Look through the records and copy each line that has "Lemma" in it.

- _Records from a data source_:
——————
Lemma validation_gate_run (f : Form) :
  validation_gate (read_inputs f) (use_widgets f) (time_items f) (cost_items f)
    (crew_items f) (chk_crew_model f)
  = run_checks (checks_in_code_order f).
Proof.
  unfold validation_gate, checks_in_code_order, scalar_checks, scope_checks.
  cbn [app]. rewrite !run_checks_cons.
  do 3 apply bind_unit_cong.
  rewrite !run_checks_app, !bind_assoc.
  rewrite <- (check_items_run _ _ _ time_msg F_time) by reflexivity.
  rewrite <- (check_items_run _ _ _ cost_msg F_cost) by reflexivity.
  rewrite <- (check_items_run _ _ _ crew_msg F_crew) by reflexivity.
  do 3 apply bind_unit_cong.
  apply (bind_unit_cong (run_checks (life_checks (read_inputs f)))).
  unfold labor_checks.
  destruct (chk_crew_model f).
  - rewrite !run_checks_cons.
    change (run_checks []) with (@Ok unit tt). now rewrite bind_unit_ret.
  - reflexivity.
Qed.

Lemma check_items_enabled_items enabled d bad msg :
  check_items enabled (enabled_items enabled d) bad msg
  = check_items enabled d bad msg.
Proof.
  unfold check_items, enabled_items. symmetry.
  apply (for_each_skip (fun kv : string * Q => get enabled (fst kv) true)).
  intros [k v] [] H. simpl in *. now rewrite H.
Qed.

(** C3 as it stands fails: with a plate life of 0 and a time of 0 for the
    enabled operation "Cylinder manipulation", the first violation in the
    order of the specification is the plate life, and [on_calculate] reports
    the time of the operation. *)
Lemma spec_order_not_reported :
  first_violation (checks_in_spec_order zero_life_zero_time_form)
  = Some (F_life "Plate life")
  /\ on_calculate zero_life_zero_time_form
     = Raise (ValueError "Time/op must be > 0 (check 'Cylinder manipulation').")
  /\ ~ gate_reports checks_in_spec_order zero_life_zero_time_form.
Proof.
  split; [reflexivity|]. split; [reflexivity|].
  unfold gate_reports.
  replace (on_calculate zero_life_zero_time_form)
    with (@Raise (Q * dict Z PhaseResults)
            (ValueError "Time/op must be > 0 (check 'Cylinder manipulation')."))
    by reflexivity.
  replace (first_violation (checks_in_spec_order zero_life_zero_time_form))
    with (Some (F_life "Plate life")) by reflexivity.
  cbn [message_of life_msg]. intro H. inversion H.
Qed.

(** C3, amended. [on_calculate] makes its checks before it calls
    [compute_results] and stops at the first violation, in this order: heat
    per day, O2 success rate, working days, then over the scope table the
    times, then the costs, then the manual crews of the enabled operations,
    then the plate, CNT, IN and PP lives, then, with the crew model on, the
    four labor fields.  It raises the [ValueError] of that violation and no
    result, and runs the engine when there is none.  Items of disabled
    operations are not checked, and a heat per day that is not positive,
    0 included, is reported first. *)
Theorem checks_in_code_order_reported (f : Form) :
  gate_reports checks_in_code_order f
  /\ (forall fld, first_violation (checks_in_code_order f) = Some fld ->
        on_calculate f = Raise (ValueError (message_of fld)))
  /\ (w_heat f <= 0 ->
      on_calculate f = Raise (ValueError "Heat/day must be > 0."))
  /\ validation_gate (read_inputs f) (use_widgets f)
       (enabled_items (use_widgets f) (time_items f))
       (enabled_items (use_widgets f) (cost_items f))
       (enabled_items (use_widgets f) (crew_items f)) (chk_crew_model f)
     = validation_gate (read_inputs f) (use_widgets f) (time_items f)
         (cost_items f) (crew_items f) (chk_crew_model f).
Proof.
  assert (Hrep : gate_reports checks_in_code_order f).
  { unfold gate_reports, on_calculate.
    rewrite validation_gate_run, run_checks_first.
    now destruct (first_violation (checks_in_code_order f)). }
  split; [exact Hrep|]. split; [|split].
  - intros fld Hfld. unfold gate_reports in Hrep. now rewrite Hfld in Hrep.
  - intro Hheat. unfold on_calculate, validation_gate.
    apply Qle_bool_iff in Hheat. cbn [read_inputs heat_per_day].
    now rewrite Hheat.
  - unfold validation_gate. now rewrite !check_items_enabled_items.
Qed.

Lemma checks_in_code_order_reported_witness :
  on_calculate zero_life_zero_time_form
  = Raise (ValueError (message_of (F_time "Cylinder manipulation"))).
Proof.
  apply (checks_in_code_order_reported zero_life_zero_time_form).
  reflexivity.
Defined.

(* ================================================================= *)
(** ** Further properties of the engine *)

Lemma remaining_ops_later (inputs : Inputs) (ops : Q) op_name sel (n m : Z) :
  0 <= o2_success inputs <= 1 -> 0 <= ops -> (n <= m)%Z ->
  remaining_ops_for_phase op_name ops sel m inputs
  <= remaining_ops_for_phase op_name ops sel n inputs.
Proof.
  intros Ho Hops Hle. pose proof (residual_bounds inputs ops Ho Hops).
  unfold remaining_ops_for_phase.
  destruct (Z.ltb_spec m (phase_index sel)) as [H1|H1];
    destruct (Z.ltb_spec n (phase_index sel)) as [H2|H2];
    try lia; destruct (String.eqb op_name O2_LANCING); lra.
Qed.

Lemma remaining_sum_later inputs enabled times costs crew_manual phases n m :
  Validated inputs enabled times costs crew_manual -> (n <= m)%Z ->
  acc_sum (remaining_term inputs times phases m)
    (enabled_defs enabled ops_definitions) 0
  <= acc_sum (remaining_term inputs times phases n)
       (enabled_defs enabled ops_definitions) 0.
Proof.
  intros valid Hle. rewrite !acc_sum_Qsum.
  assert (Qsum (map (remaining_term inputs times phases m)
                  (enabled_defs enabled ops_definitions))
          <= Qsum (map (remaining_term inputs times phases n)
                     (enabled_defs enabled ops_definitions))); [|lra].
  apply Qsum_le. intros d Hd. apply filter_In in Hd. destruct Hd as [Hin He].
  pose proof (time_of_pos _ _ _ _ _ valid d Hin He) as Ht.
  pose proof (ops_of_nonneg _ _ _ _ _ valid d Hin) as Ho.
  unfold remaining_term. apply workload_h_per_day_le; [lra|].
  apply remaining_ops_later; [exact (v_o2 _ _ _ _ _ valid) | exact Ho | exact Hle].
Qed.

Lemma pct_mono (b r r' : Q) :
  r' <= r ->
  (if Qlt_bool 0 b then (b - r) / b else 0)
  <= (if Qlt_bool 0 b then (b - r') / b else 0).
Proof.
  intro Hr. destruct (Qlt_bool 0 b) eqn:E; [|lra].
  apply Qlt_bool_true in E. unfold Qdiv.
  apply Qmult_le_compat_r; [lra|].
  apply Qlt_le_weak, Qinv_lt_0_compat, E.
Qed.

(** X1. Within one run on checked inputs the remaining workload does not
    grow from phase 1 to 2 to 3, so the saving in hours per day and the
    saving fraction do not shrink. *)
Theorem saving_grows_with_phase (inputs : Inputs)
    (times : dict string Q) (phases : dict string string)
    (costs : dict string Q) (enabled : dict string bool)
    (crew_manual : dict string Q) (crew_model_on : bool) :
  validation_gate inputs enabled times costs crew_manual crew_model_on = Ok tt ->
  exists b r1 r2 r3,
    compute_results inputs times phases costs enabled crew_manual
    = Ok (b, [(1%Z, r1); (2%Z, r2); (3%Z, r3)])
    /\ remaining_h_per_day r3 <= remaining_h_per_day r2
    /\ remaining_h_per_day r2 <= remaining_h_per_day r1
    /\ saving_h_per_day r1 <= saving_h_per_day r2
    /\ saving_h_per_day r2 <= saving_h_per_day r3
    /\ saving_pct r1 <= saving_pct r2
    /\ saving_pct r2 <= saving_pct r3.
Proof.
  intro Hgate. rewrite (checked_run _ _ _ _ _ _ _ Hgate).
  apply validation_gate_ok in Hgate.
  do 4 eexists. split; [reflexivity|].
  pose proof (remaining_sum_later _ _ _ _ _ phases 2 3 Hgate ltac:(lia)) as H32.
  pose proof (remaining_sum_later _ _ _ _ _ phases 1 2 Hgate ltac:(lia)) as H21.
  cbn [remaining_h_per_day saving_h_per_day saving_pct phase_result_of].
  split; [exact H32|]. split; [exact H21|].
  split; [lra|]. split; [lra|].
  split; now apply pct_mono.
Qed.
——————
- _EXERCISE SOLUTION_:
Lemma validation_gate_run (f : Form) :
Lemma check_items_enabled_items enabled d bad msg :
Lemma spec_order_not_reported :
Lemma checks_in_code_order_reported_witness :
Lemma remaining_ops_later (inputs : Inputs) (ops : Q) op_name sel (n m : Z) :
Lemma remaining_sum_later inputs enabled times costs crew_manual phases n m :
Lemma pct_mono (b r r' : Q) :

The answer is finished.